Composer of the Day!

Today's Composer of the Day is Anton Webern.

(1883-1945)

Webern was an Austrian composer, a student of Schoenberg, and a fascinating figure. Little known in his lifetime, he was revered by the post-war serialist school of composers.

His music tends to be short and dense, with compact expressive gestures. He was very sensitive to timbre, and much of his work is concerned with minute changes in tone color.

He was killed, accidentally, at the end of World War II. He was shot at his brother-in-law's house by an American security officer when he went out to smoke a cigar. Oops!

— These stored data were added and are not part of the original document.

(** Picking a provider. The argument of the button is looked up as an id
    first and as a name only when no provider has that id. When neither
    finds a row, the sender is told so and nothing changes. Otherwise the
    session records the id and the name of a row of the table (the row of
    that id, or else a row of that name); in a flow the step becomes the
    one that asks for the game id, in no flow the provider is recorded all
    the same and the step stays; the other data of the session (game id,
    amount, deadline, code, card) stay as they are, and so do the flow,
    the admin mode and the tables. *)
Theorem prov_selected_picks pid w :
  let d := w_db w in
  let s := w_session w in
  let r := prov_selected pid w in
  w_db r.2 = d
  ∧ (providers d !! pid = None -> (forall id, providers d !! id <> Some pid) ->
     r = (Ok [CallbackAnswered; ProviderNotFound], w))
  ∧ (is_Some (providers d !! pid) ∨ (exists id, providers d !! id = Some pid) ->
     exists id name,
       providers d !! id = Some name
       ∧ (id = pid ∨ (providers d !! pid = None ∧ name = pid))
       ∧ r.1 = Ok [CallbackAnswered;
                   match Session.flow s with
                   | Some _ => AskGameId name
                   | None => ChooseFromMenu
                   end]
       ∧ w_session r.2
         = {| Session.flow := Session.flow s;
              Session.sdata :=
                {| Session.providerId := Some id;
                   Session.providerName := Some name;
                   Session.step :=
                     match Session.flow s with
                     | Some deposit => Some deposit_userid
                     | Some withdraw => Some withdraw_userid
                     | None => Session.step (Session.sdata s)
                     end;
                   Session.userGameId := Session.userGameId (Session.sdata s);
                   Session.amount := Session.amount (Session.sdata s);
                   Session.expiresAt := Session.expiresAt (Session.sdata s);
                   Session.code := Session.code (Session.sdata s);
                   Session.card := Session.card (Session.sdata s) |};
              Session.adminMode := Session.adminMode s |}).
Proof.
  intros d s r. subst d s r.
  split; [apply prov_selected_db|].
  split.
  { intros Hid Hname. unfold prov_selected, bind, query, find_provider.
    rewrite Hid. apply provider_by_name_None in Hname. now rewrite Hname. }
  intros Hsome.
  assert (Hfound : exists id name,
    find_provider pid (w_db w) = Some (id, name)
    ∧ providers (w_db w) !! id = Some name
    ∧ (id = pid ∨ (providers (w_db w) !! pid = None ∧ name = pid))).
  { unfold find_provider.
    destruct (providers (w_db w) !! pid) as [name|] eqn:Hid.
    - exists pid, name. auto.
    - destruct Hsome as [[x Hx]|[id Hname]]; [discriminate|].
      destruct (provider_by_name pid (w_db w)) as [[i n]|] eqn:Hf.
      + destruct (provider_by_name_Some _ _ _ Hf) as [Hl Hn]. simpl in Hl, Hn.
        exists i, n. auto.
      + exfalso. exact (proj1 (provider_by_name_None pid (w_db w)) Hf id Hname). }
  destruct Hfound as (id & name & Hf & Hl & Hor).
  exists id, name. split; [exact Hl|]. split; [exact Hor|].
  unfold prov_selected, bind, query. rewrite Hf.
  unfold get_session; simpl.
  destruct (w_session w) as [[[|]|] data am]; simpl; split; reflexivity.
Qed.

(** ** The default provider *)

(** The seeding at startup. Over a table with a provider it changes
    nothing; over an empty table it stores the one provider coldbet named
    ColdBet. Either way a provider is there afterwards, so that the list a
    flow starts with is not empty; users and requests are untouched, and
    seeding again changes nothing. *)
Theorem seeding_default_provider w :
  let w' := (ensureDefaultProvider w).2 in
  (providers (w_db w) <> ∅ -> w' = w)
  ∧ (providers (w_db w) = ∅ -> providers (w_db w') = {[ "coldbet" := "ColdBet" ]})
  ∧ listProviders (w_db w') <> []
  ∧ users (w_db w') = users (w_db w)
  ∧ requests (w_db w') = requests (w_db w)
  ∧ (ensureDefaultProvider w').2 = w'.
Proof.
  intros w'. subst w'.
  assert (Hfull : forall v, providers (w_db v) <> ∅ -> ensureDefaultProvider v = (Ok tt, v)).
  { intros v Hne. unfold ensureDefaultProvider, bind, query.
    destruct (Nat.eqb _ 0) eqn:Hz; [|reflexivity].
    apply Nat.eqb_eq, map_size_empty_iff in Hz. contradiction. }
  assert (Hempty : providers (w_db w) = ∅ ->
    ensureDefaultProvider w
    = (Ok tt, with_db (set_providers {[ "coldbet" := "ColdBet" ]} (w_db w)) w)).
  { intros He. unfold ensureDefaultProvider, bind, query.
    rewrite He, map_size_empty. simpl. unfold exec, insert_or_ignore_provider.
    rewrite He, lookup_empty. now rewrite insert_empty. }
  destruct (decide (providers (w_db w) = ∅)) as [He|Hne].
  - rewrite (Hempty He); simpl.
    assert (Hne' : ({[ "coldbet" := "ColdBet" ]} : gmap string string) <> ∅).
    { apply insert_non_empty. }
    split; [contradiction|]. split; [reflexivity|].
    split; [rewrite listProviders_nil; exact Hne'|].
    split; [reflexivity|]. split; [reflexivity|].
    now rewrite Hfull.
  - rewrite (Hfull w Hne); simpl.
    split; [reflexivity|]. split; [contradiction|].
    split; [now rewrite listProviders_nil|].
    split; [reflexivity|]. split; [reflexivity|].
    now rewrite Hfull.
Qed.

As noted, his compositions tended, increasingly, to be very short. His entire oeuvre is on three CDs. Some pieces span less than a minute. His Symphony, Op. 21 is less than 9 minutes long.

At first a late Romantic expressionist, he soon turned to atonality, and then to Schoenberg's 12-tone serial system of composition. Arguably, he was a stricter adherent to the system than either Schoenberg or his other famous student, Alban Berg.

I find his music fascinating and rich. Some people hate it. It is dense and often challenging, but (I assert) ultimately extremely rewarding. He was interested in Renaissance music (he wrote his dissertation on it) and intertwined its complex canonic and contrapuntal forms into his modernist idiom. Palindromes abound! Which is awesome.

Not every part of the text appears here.